Das Gruene Badezimmer
Die Wohnung in Lübeck, die wir auflösen sollten, hatte drei Zimmer, ein Bad und eine Einbauküche aus den späten Siebzigern, in der die Schranktüren beim Öffnen ein Geräusch machten, als würde jemand in einem anderen Raum die Luft anhalten. Ich war mit Judit angereist, meiner Stiefschwester, die ich seit dem Tod unseres Vaters nur auf Beerdigungen und einmal in einem Café am Hamburger Hauptbahnhof gesehen hatte, wo wir uns über das Testament einer Großtante stritten, die uns beide überlebt hatte, obwohl sie schon 1988 ins Heim gekommen war. Die Tante war dann 2019 gestorben. Die Wohnung war das, was übrig blieb.

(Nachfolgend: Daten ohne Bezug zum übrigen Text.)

(** A name that does not start with the separator is joined to the
    directory as it is, and can be read off the path again. *)
Lemma os_path_join_cancel dir c a b :
  c <> "/"%char ->
  os_path_join dir (String c a) = os_path_join dir (String c b) -> a = b.
Proof.
  intros Hc. unfold os_path_join.
  destruct (Ascii.eqb_spec c "/"%char) as [->|_]; [contradiction|].
  assert (Hm : forall x, match String c x with
                         | String "/"%char _ => String c x
                         | _ => if (String.eqb dir "" || ends_with_sep dir)%bool
                                then dir +:+ String c x
                                else dir +:+ "/" +:+ String c x
                         end =
                         if (String.eqb dir "" || ends_with_sep dir)%bool
                         then dir +:+ String c x
                         else dir +:+ "/" +:+ String c x).
  { intros x. destruct c as [[] [] [] [] [] [] [] []]; try reflexivity.
    now contradiction Hc. }
  rewrite !Hm. destruct (String.eqb dir "" || ends_with_sep dir)%bool; intros Heq.
  - apply String.app_inj in Heq. now injection Heq.
  - apply String.app_inj in Heq. cbn [String.append] in Heq. now injection Heq.
Qed.

Lemma fixed_file_path_inj root_dir i j :
  0 <= i -> 0 <= j ->
  os_path_join root_dir (fixed_file_name i) = os_path_join root_dir (fixed_file_name j) ->
  i = j.
Proof.
  intros Hi Hj Heq. apply fixed_file_name_inj; [exact Hi|exact Hj|].
  unfold fixed_file_name in *. cbn [String.append] in *.
  apply os_path_join_cancel in Heq; [|discriminate]. congruence.
Qed.

Lemma structured_file_path_inj subdir j b j' b' :
  0 <= j -> 0 <= j' ->
  os_path_join subdir (structured_file_name j b) =
  os_path_join subdir (structured_file_name j' b') ->
  j = j' /\ b = b'.
Proof.
  intros Hj Hj' Heq. apply structured_file_name_inj; [exact Hj|exact Hj'|].
  unfold structured_file_name in *. cbn [String.append] in *.
  apply os_path_join_cancel in Heq; [|discriminate]. congruence.
Qed.

(** ** The files a run attempts *)

Lemma attempted_paths_app a b :
  attempted_paths (a ++ b) = attempted_paths a ++ attempted_paths b.
Proof. apply flat_map_app. Qed.
Lemma generate_road_condition_spec (weather_condition : pyval) :
  returns (Traffic.generate_road_condition weather_condition)
          (road_for weather_condition).
Proof.
  unfold Traffic.generate_road_condition, road_for, py_in_strs. simpl.
  destruct (py_eq_str weather_condition "Snow") eqn:Esnow.
  { apply py_eq_str_true in Esnow. subst. apply post_ret.
    repeat split; intros; try reflexivity; try congruence.
    destruct H; discriminate. }
  apply py_eq_str_false in Esnow.
  destruct (py_eq_str weather_condition "Rain") eqn:Erain; simpl.
  { apply py_eq_str_true in Erain. subst. apply post_ret.
    repeat split; intros; try reflexivity; congruence. }
  apply py_eq_str_false in Erain.
  destruct (py_eq_str weather_condition "Storm") eqn:Estorm; simpl.
  { apply py_eq_str_true in Estorm. subst. apply post_ret.
    repeat split; intros; try reflexivity; congruence. }
  apply py_eq_str_false in Estorm.
  eapply post_bind; [apply returns_random_random |].
  intros u _. cbv beta.
  destruct (Qltb u (5 # 100)); apply post_ret;
    (repeat split; intros; [congruence | destruct H; congruence | auto]).
Qed.

Lemma rounded_uniform_returns (a b : Q) :
  returns (x <- random_uniform a b ;; ret (round2 x)) (fun _ => True).
Proof. intros s; exact I. Qed.

Lemma calculate_avg_speed_returns (vehicle_count wc road : pyval) :
  returns (Traffic.calculate_avg_speed vehicle_count wc road) (fun _ => True).
Proof.
  unfold Traffic.calculate_avg_speed.
  eapply post_bind.
  - eapply post_try; [apply post_trivial |].
    intros e _. apply rounded_uniform_returns.
  - intros base_speed _. intros s; exact I.
Qed.

Lemma generate_accidents_returns (wc level : pyval) :
  returns (Traffic.generate_accidents wc level) (fun _ => True).
Proof.
  unfold Traffic.generate_accidents.
  eapply post_bind; [apply returns_random_random |].
  intros u _. cbv beta.
  match goal with |- context [if ?b then _ else _] => destruct b end.
  - eapply returns_weaken; [apply returns_random_choice; discriminate | auto].
  - apply post_ret; exact I.
Qed.

Lemma get_traffic_visibility_spec (weather_vis : pyval) :
  returns (Traffic.get_traffic_visibility weather_vis)
          (visibility_for weather_vis).
Proof.
  unfold Traffic.get_traffic_visibility.
  eapply post_try with
    (E' := fun _ => match weather_vis with
                    | VInt _ | VFloat _ => False
                    | _ => True
                    end).
  - eapply post_bind;
      [apply returns_post; apply (returns_random_randint (-500) 500); lia |].
    intros noise Hnoise. cbv beta in Hnoise.
    destruct weather_vis as [| b | q | | txt]; simpl.
    + intros st; exact I.
    + intros st; simpl. exists noise. auto.
    + intros st; simpl. exists noise. auto.
    + intros st; exact I.
    + intros st; exact I.
  - intros e He. apply post_ret.
    destruct weather_vis; simpl; try reflexivity; contradiction.
Qed.

(** ** Traffic: one generated row *)

Lemma traffic_row_spec {parser : DateParser} (cfg : Traffic.config) (i : Z)
    (w : Weather.row) :
  returns (Traffic.generate_row cfg i w) (traffic_row_shape cfg i w).
Proof.
  unfold Traffic.generate_row.
  eapply post_bind;
    [apply (nulled_field _ (fun _ => True) VStr), generate_area_returns |].
  intros area (a & _ & Harea).
  eapply post_bind;
    [apply (injected_field _ (fun _ => True) VInt),
       generate_vehicle_count_returns |].
  intros vehicle_count (k & ok & _ & Hk & Hvc).
  eapply post_bind;
    [eapply (nulled_field _ _ VStr); apply generate_road_condition_spec |].
  intros road_condition (c & Hc & Hroad).
  eapply post_bind;
    [apply (injected_field _ (fun _ => True) VFloat),
       calculate_avg_speed_returns |].
  intros avg_speed (sp & osp & _ & Hsp & Hspeed).
  eapply post_bind; [apply maybe_null_spec |].
  intros congestion Hcong.
  eapply post_bind;
    [apply (injected_field _ (fun _ => True) VInt),
       generate_accidents_returns |].
  intros accidents (acc & oacc & _ & Hacc & Haccs).
  eapply post_bind;
    [eapply (injected_field _ _ VInt); apply get_traffic_visibility_spec |].
  intros visibility (v & ov & Hv & Hov & Hvis).
  eapply post_bind; [apply maybe_null_spec |].
  intros traffic_id Hid.
  eapply post_bind; [apply maybe_null_spec |].
  intros city Hcity.
  apply post_ret. unfold traffic_row_shape; simpl.
  repeat match goal with |- _ /\ _ => split end; eauto 6.
Qed.

(** ** Loops, sampling and concatenation *)

Lemma mapM_spec {S A B} (f : A -> M S B) (R : A -> B -> Prop) (l : list A) :
  (forall x, In x l -> returns (f x) (R x)) ->
  returns (mapM f l) (fun ys => Forall2 R l ys).
Proof.
  induction l as [| x xs IH]; intros Hf; simpl.
  - apply post_ret. constructor.
  - eapply post_bind; [apply Hf; left; reflexivity |].
    intros y Hy.
    eapply post_bind; [apply IH; intros x' Hx'; apply Hf; right; exact Hx' |].
    intros ys Hys. apply post_ret. constructor; assumption.
Qed.

Lemma Forall2_nth_error_l {A B} (R : A -> B -> Prop) l l' k x :
  Forall2 R l l' -> nth_error l k = Some x ->
  exists y, nth_error l' k = Some y /\ R x y.
Proof.
  intros H. revert k. induction H as [| a b l l' Hab H IH]; intros k Hk.
  - destruct k; discriminate.
  - destruct k as [| k]; simpl in *.
    + inversion Hk; subst. eauto.
    + apply IH; exact Hk.
Qed.

Lemma py_range_length (n : Z) : List.length (py_range n) = Z.to_nat n.
Proof. unfold py_range. rewrite length_map, length_seq. reflexivity. Qed.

Wir hatten eine Woche Zeit. Der Makler kam am Montag. Am Samstagmorgen, als wir mit vier Kartons und einem Rollkoffer voller Zeitungspapier durch die Tür traten, sagte Judit, sie würde die Küche nehmen und das Schlafzimmer, wenn ich den Rest machte. Der Rest war das Bad und das Wohnzimmer und ein Zimmer, das sie *Abstellkammer* nannte und in dem sich in Wahrheit siebzehn Kartons Papiere stapelten, auf deren Deckeln jemand mit Filzstift Jahreszahlen notiert hatte — 1971, 1982, 1994, fehlt, fehlt, fehlt, 2003. Die *fehlt*-Kartons waren die, die mich beunruhigten.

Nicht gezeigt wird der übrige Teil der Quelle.